● **Work instruction**
In the entries that follow, copy exactly each line from the first through the line with "(** ** Big-endian integers *)".
● ● ● ● ● ● ●
(* ===== verification/Binary.v ===== *)
(** * Binary: the parts of Go's [encoding/binary] and [bytes] the code uses

    Big-endian integers ([binary.BigEndian]), variable-length signed integers
    ([binary.PutVarint], [binary.Varint]), [bytes.Compare], and the class of
    fixed-size values written by [binary.Write] and read by [binary.Read]. *)

From stdpp Require Import numbers strings gmap list.
From Stdlib Require Import Strings.Byte.
From S2P Require Import Prelude.

(** ** Big-endian integers *)

(** [n] bytes, most significant first; [be_put 4] is [PutUint32], [be_put 8] is
    [PutUint64]. *)
Fixpoint be_put (n : nat) (z : Z) : bytes :=
  match n with
  | O => []
  | S n' => be_put n' (z / 256) ++ [byte_of_Z z]
  end.

(** [Uint32] and [Uint64] on exactly the bytes they read. *)
Definition be_get (bs : bytes) : Z :=
  foldl (fun acc b => acc * 256 + Z_of_byte b) 0 bs.

(** [binary.BigEndian.Uint64(b)] and [Uint32(b)]: read the first 8 (4) bytes,
    with the run-time bounds check. *)
Definition Uint64 (b : bytes) : outcome Z :=
  if decide (8 <= length b)%nat then Ret (be_get (take 8 b)) else Panic index_panic.
Definition Uint32 (b : bytes) : outcome Z :=
  if decide (4 <= length b)%nat then Ret (be_get (take 4 b)) else Panic index_panic.

(** ** [bytes.Compare] *)

Fixpoint bytes_compare (a b : bytes) : Z :=
  match a, b with
  | [], [] => 0
  | [], _ :: _ => -1
  | _ :: _, [] => 1
  | x :: a', y :: b' =>
      if decide (Z_of_byte x < Z_of_byte y) then -1
      else if decide (Z_of_byte y < Z_of_byte x) then 1
      else bytes_compare a' b'
  end.

(** ** Fixed-size values

    [binary.Write] of a struct of fixed-size fields writes the fields one after
    another; [binary.Read] reads exactly [fsize] bytes with [io.ReadFull] and
    ignores the rest of the input. *)

Class Fixed (A : Type) := {
  fsize : nat;
  fvalid : A -> Prop;
  fput : A -> bytes;
  fget : bytes -> A;
  fput_length : forall a, fvalid a -> length (fput a) = fsize;
  fget_fput : forall a, fvalid a -> fget (fput a) = a;
  fput_fget : forall bs, length bs = fsize -> fput (fget bs) = bs;
  fget_valid : forall bs, length bs = fsize -> fvalid (fget bs);
}.

(** [binary.Read(bytes.NewReader(data), binary.BigEndian, &v)]: [io.EOF] on an
    empty input, [io.ErrUnexpectedEOF] on a short one. *)
Definition binary_Read {A} `{Fixed A} (data : bytes) : result A :=
  if decide (fsize (A := A) <= length data)%nat then Ok (fget (take (fsize (A := A)) data))
  else if decide (data = []) then Err "EOF" else Err "unexpected EOF".

(** [binary.Write] never fails on such a value. *)
Definition binary_Write {A} `{Fixed A} (a : A) : bytes := fput a.

(** ** Variable-length integers *)

(** [PutUvarint]: seven bits at a time, least significant first. The argument
    is a [uint64], so ten bytes are enough. *)
Fixpoint put_uvarint_loop (fuel : nat) (x : Z) : bytes :=
  match fuel with
  | O => []
  | S fuel' =>
      if decide (128 <= x) then byte_of_Z (Z.lor (x mod 256) 128) :: put_uvarint_loop fuel' (x / 128)
      else [byte_of_Z x]
  end.
Definition PutUvarint (x : Z) : bytes := put_uvarint_loop 10 (u64 x).

(** [PutVarint]: zig-zag, [ux := uint64(x) << 1; if x < 0 { ux = ^ux }]. *)
Definition zigzag (x : Z) : Z :=
  let ux := u64 (Z.shiftl (u64 x) 1) in
  if decide (x < 0) then 2 ^ 64 - 1 - ux else ux.
Definition PutVarint (x : Z) : bytes := PutUvarint (zigzag x).

(** [Uvarint]: the value and the number of bytes read; [0] bytes when the
    buffer ends too early, a negative number on overflow of 64 bits. *)
Fixpoint uvarint_loop (buf : bytes) (i : Z) (x s : Z) : Z * Z :=
  match buf with
  | [] => (0, 0)
  | b :: buf' =>
      if decide (Z_of_byte b < 128) then
        if decide (9 < i \/ (i = 9 /\ 1 < Z_of_byte b)) then (0, - (i + 1))
        else (Z.lor x (u64 (Z.shiftl (Z_of_byte b) s)), i + 1)
      else uvarint_loop buf' (i + 1) (Z.lor x (u64 (Z.shiftl (Z.land (Z_of_byte b) 127) s))) (s + 7)
  end.
Definition Uvarint (buf : bytes) : Z * Z := uvarint_loop buf 0 0 0.

(** [Varint]: [x := int64(ux >> 1); if ux&1 != 0 { x = ^x }]. *)
Definition Varint (buf : bytes) : Z * Z :=
  let '(ux, n) := Uvarint buf in
  let x := i64 (Z.shiftr ux 1) in
  ((if Z.testbit ux 0 then -1 - x else x), n).

(** ** Lemmas: big-endian integers *)

Lemma be_put_length n z : length (be_put n z) = n.
Proof. revert z. induction n as [|n IH]; intros z; simpl; [done|]. rewrite length_app, IH. simpl. lia. Qed.

Lemma be_get_snoc bs b : be_get (bs ++ [b]) = be_get bs * 256 + Z_of_byte b.
Proof. unfold be_get. by rewrite foldl_app. Qed.

Lemma be_get_put n z : be_get (be_put n z) = z mod 256 ^ Z.of_nat n.
Proof.
  revert z. induction n as [|n IH]; intros z.
  { simpl. by rewrite Z.mod_1_r. }
  cbn [be_put]. rewrite be_get_snoc, IH, Z_of_byte_of_Z, Nat2Z.inj_succ, Z.pow_succ_r by lia.
  rewrite Z.rem_mul_r by (try lia; apply Z.pow_nonzero; lia). lia.
Qed.

Lemma be_get_range bs : 0 <= be_get bs < 256 ^ zlen bs.
Proof.
  induction bs as [|b bs IH] using rev_ind; [done|].
  rewrite be_get_snoc, zlen_app. unfold zlen at 2. cbn.
  rewrite Z.pow_add_r by (auto with go; lia). pose proof (Z_of_byte_range b). lia.
Qed.

Lemma be_put_get bs : be_put (length bs) (be_get bs) = bs.
Proof.
  induction bs as [|b bs IH] using rev_ind; [done|].
  rewrite length_app, be_get_snoc. cbn [length]. rewrite Nat.add_1_r. cbn [be_put].
  pose proof (Z_of_byte_range b).
  rewrite Z.div_add_l, Z.div_small, Z.add_0_r, IH by lia. f_equal. f_equal.
  rewrite <- (byte_of_Z_of_byte b) at 2. unfold byte_of_Z. do 3 f_equal.
  rewrite Z.add_comm, Z_mod_plus_full. done.
Qed.

Lemma be_get_inj bs bs' : length bs = length bs' -> be_get bs = be_get bs' -> bs = bs'.
Proof. intros Hl H. by rewrite <- (be_put_get bs), Hl, H, be_put_get. Qed.

Lemma be_put_inj n z z' :
  0 <= z < 256 ^ Z.of_nat n -> 0 <= z' < 256 ^ Z.of_nat n -> be_put n z = be_put n z' -> z = z'.
Proof.
  intros ?? H. apply (f_equal be_get) in H. rewrite !be_get_put in H.
  by rewrite !Z.mod_small in H.
Qed.

(** ** Lemmas: [bytes.Compare] *)

Lemma bytes_compare_eq a b : bytes_compare a b = 0 <-> a = b.
Proof.
  revert b. induction a as [|x a IH]; intros [|y b]; simpl; try done.
  repeat case_decide; try (split; [done|]; intros [=]; subst; lia).
  rewrite IH. assert (Z_of_byte x = Z_of_byte y) as ->%(inj _) by lia. naive_solver.
Qed.

Lemma bytes_compare_antisym a b : bytes_compare b a = - bytes_compare a b.
Proof.
  revert b. induction a as [|x a IH]; intros [|y b]; simpl; try done.
  repeat case_decide; try lia. apply IH.
Qed.

#[export] Hint Rewrite be_put_length be_get_put : go.

(** ** Lemmas: variable-length integers *)

Lemma continuation_byte y :
  0 <= y < 256 -> 128 <= Z.lor y 128 < 256 /\ Z.land (Z.lor y 128) 127 = y mod 128.
Proof.
  assert (Forall (fun y => 128 <= Z.lor y 128 < 256 /\ Z.land (Z.lor y 128) 127 = y mod 128)
    (seqZ 0 256)) as H.
  { apply Forall_forall. intros z Hz.
    assert (forallb (fun y => (128 <=? Z.lor y 128) && (Z.lor y 128 <? 256) &&
      (Z.land (Z.lor y 128) 127 =? y mod 128)) (seqZ 0 256) = true) as Hb by (vm_compute; reflexivity).
    rewrite forallb_forall in Hb. specialize (Hb z ltac:(by apply list_elem_of_In)). lia. }
  intros Hy. rewrite Forall_forall in H. apply H, elem_of_seqZ. lia.
Qed.

(** Setting bits above the ones in use is addition. *)
Lemma lor_shiftl_add acc b s : 0 <= s -> 0 <= acc < 2 ^ s -> Z.lor acc (Z.shiftl b s) = acc + b * 2 ^ s.
Proof.
  intros Hs Hacc. rewrite <- Z.shiftl_mul_pow2 by done.
  assert (Z.land acc (Z.shiftl b s) = 0) as Hl.
  { apply Z.bits_inj'. intros k Hk. rewrite Z.land_spec, Z.bits_0, Z.shiftl_spec by done.
    destruct (decide (k < s)).
    - rewrite (Z.testbit_neg_r b) by lia. apply andb_false_r.
    - rewrite <- (Z.mod_small acc (2 ^ s)) by done. by rewrite Z.mod_pow2_bits_high by lia. }
  by rewrite <- Z.lxor_lor, Z.add_nocarry_lxor.
Qed.

(** The reader is in step with the writer: after [i] bytes [acc] holds the low
    [7 * i] bits. *)
Lemma uvarint_put fuel x i acc rest :
  0 <= i -> i + Z.of_nat fuel = 10 -> (0 < fuel)%nat ->
  0 <= x -> x * 2 ^ (7 * i) < 2 ^ 64 -> 0 <= acc < 2 ^ (7 * i) ->
  uvarint_loop (put_uvarint_loop fuel x ++ rest) i acc (7 * i) =
  (acc + x * 2 ^ (7 * i), i + zlen (put_uvarint_loop fuel x)).
Proof.
  revert x i acc. induction fuel as [|fuel IH]; intros x i acc Hi Hf Hp Hx Hb Ha; [lia|].
  assert (0 < 2 ^ (7 * i)) as Hpos by (apply Z.pow_pos_nonneg; lia).
  assert (i = 9 -> x < 2) as H9 by (intros ->; change (2 ^ (7 * 9)) with (2 ^ 63) in Hb; lia).
  cbn [put_uvarint_loop]. case_decide as Hx'.
  - destruct (continuation_byte (x mod 256) (Z.mod_pos_bound x 256 eq_refl)) as [Hc Hl].
    cbn [app uvarint_loop]. rewrite Z_of_byte_of_Z, (Z.mod_small (Z.lor _ _)) by lia.
    rewrite decide_False by lia. rewrite Hl.
    assert (x mod 256 mod 128 = x mod 128) as -> by (symmetry; apply Znumtheory.Zmod_div_mod; [lia..|by exists 2]).
    assert (0 <= x mod 128 <= x) by (split; [apply Z.mod_pos_bound; lia | apply Z.mod_le; lia]).
    assert (x = 128 * (x / 128) + x mod 128) by (apply Z.div_mod; lia).
    assert (x mod 128 < 128) by (apply Z.mod_pos_bound; lia).
    assert (u64 (Z.shiftl (x mod 128) (7 * i)) = Z.shiftl (x mod 128) (7 * i)) as ->.
    { unfold u64. rewrite Z.shiftl_mul_pow2 by lia. apply Z.mod_small. nia. }
    rewrite lor_shiftl_add by lia. replace (7 * i + 7) with (7 * (i + 1)) by lia.
    assert (2 ^ (7 * (i + 1)) = 128 * 2 ^ (7 * i)) as Hs.
    { replace (7 * (i + 1)) with (7 + 7 * i) by lia. rewrite Z.pow_add_r by lia. done. }
    assert (fuel <> 0%nat) by (intros ->; lia).
    rewrite IH by (first [lia | rewrite Hs; nia]).
    unfold zlen. cbn [length]. f_equal; [|lia]. rewrite Hs. nia.
  - cbn [app uvarint_loop]. rewrite Z_of_byte_of_Z, Z.mod_small by lia.
    rewrite decide_True by lia. rewrite decide_False by lia.
    assert (u64 (Z.shiftl x (7 * i)) = Z.shiftl x (7 * i)) as ->.
    { unfold u64. rewrite Z.shiftl_mul_pow2 by lia. apply Z.mod_small. nia. }
    rewrite lor_shiftl_add by lia. unfold zlen. cbn [length]. done.
Qed.

Lemma put_uvarint_length fuel x : (length (put_uvarint_loop fuel x) <= fuel)%nat.
Proof.
  revert x. induction fuel as [|fuel IH]; intros x; cbn [put_uvarint_loop]; [done|].
  case_decide; cbn [length]; [specialize (IH (x / 128))|]; lia.
Qed.

Lemma zigzag_range x : - 2 ^ 63 <= x < 2 ^ 63 -> zigzag x = if decide (x < 0) then -2 * x - 1 else 2 * x.
Proof.
  intros Hx. unfold zigzag, u64. rewrite Z.shiftl_mul_pow2 by lia. change (2 ^ 1) with 2.
  case_decide; [|rewrite Z.mod_small; rewrite Z.mod_small; lia].
  assert (x mod 2 ^ 64 = x + 2 ^ 64) as ->.
  { rewrite <- (Z.mod_small (x + 2 ^ 64) (2 ^ 64)) by lia.
    replace (x + 2 ^ 64) with (x + 1 * 2 ^ 64) by lia. by rewrite Z.mod_add. }
  replace ((x + 2 ^ 64) * 2) with ((2 * x + 2 ^ 64) + 1 * 2 ^ 64) by lia.
  rewrite Z.mod_add, Z.mod_small; lia.
Qed.

Lemma PutVarint_length x : (length (PutVarint x) <= 10)%nat.
Proof. apply put_uvarint_length. Qed.

(** [Varint] undoes [PutVarint] on every [int64], whatever follows in the buffer. *)
Lemma Varint_PutVarint x rest :
  - 2 ^ 63 <= x < 2 ^ 63 -> Varint (PutVarint x ++ rest) = (x, zlen (PutVarint x)).
Proof.
  intros Hx. unfold Varint, Uvarint, PutVarint, PutUvarint. rewrite zigzag_range by done.
  set (ux := if decide (x < 0) then _ else _).
  assert (0 <= ux < 2 ^ 64) as Hu by (unfold ux; case_decide; lia).
  unfold u64. rewrite (Z.mod_small ux) by done.
  pose proof (uvarint_put 10 ux 0 0 rest) as H. change (2 ^ (7 * 0)) with 1 in H. change (7 * 0) with 0 in H.
  rewrite H by lia. f_equal. rewrite Z.mul_1_r, Z.add_0_l, Z.bit0_odd, Z.shiftr_div_pow2 by lia.
  change (2 ^ 1) with 2. unfold ux. case_decide.
  - replace (-2 * x - 1) with (1 + 2 * (- x - 1)) by lia. rewrite Z.odd_add_mul_2. cbn [Z.odd].
    rewrite <- (Z.div_unique_pos (1 + 2 * (- x - 1)) 2 (- x - 1) 1), i64_small by lia. lia.
  - replace (2 * x) with (0 + 2 * x) at 1 by lia. rewrite Z.odd_add_mul_2. cbn [Z.odd].
    rewrite <- (Z.div_unique_pos (2 * x) 2 x 0), i64_small by lia. done.
Qed.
● ● ● ● ● ● ●
● **Answer for this exercise**
(* ===== verification/Binary.v ===== *)
(** * Binary: the parts of Go's [encoding/binary] and [bytes] the code uses

    Big-endian integers ([binary.BigEndian]), variable-length signed integers
    ([binary.PutVarint], [binary.Varint]), [bytes.Compare], and the class of
    fixed-size values written by [binary.Write] and read by [binary.Read]. *)

From stdpp Require Import numbers strings gmap list.
From Stdlib Require Import Strings.Byte.
From S2P Require Import Prelude.

(** ** Big-endian integers *)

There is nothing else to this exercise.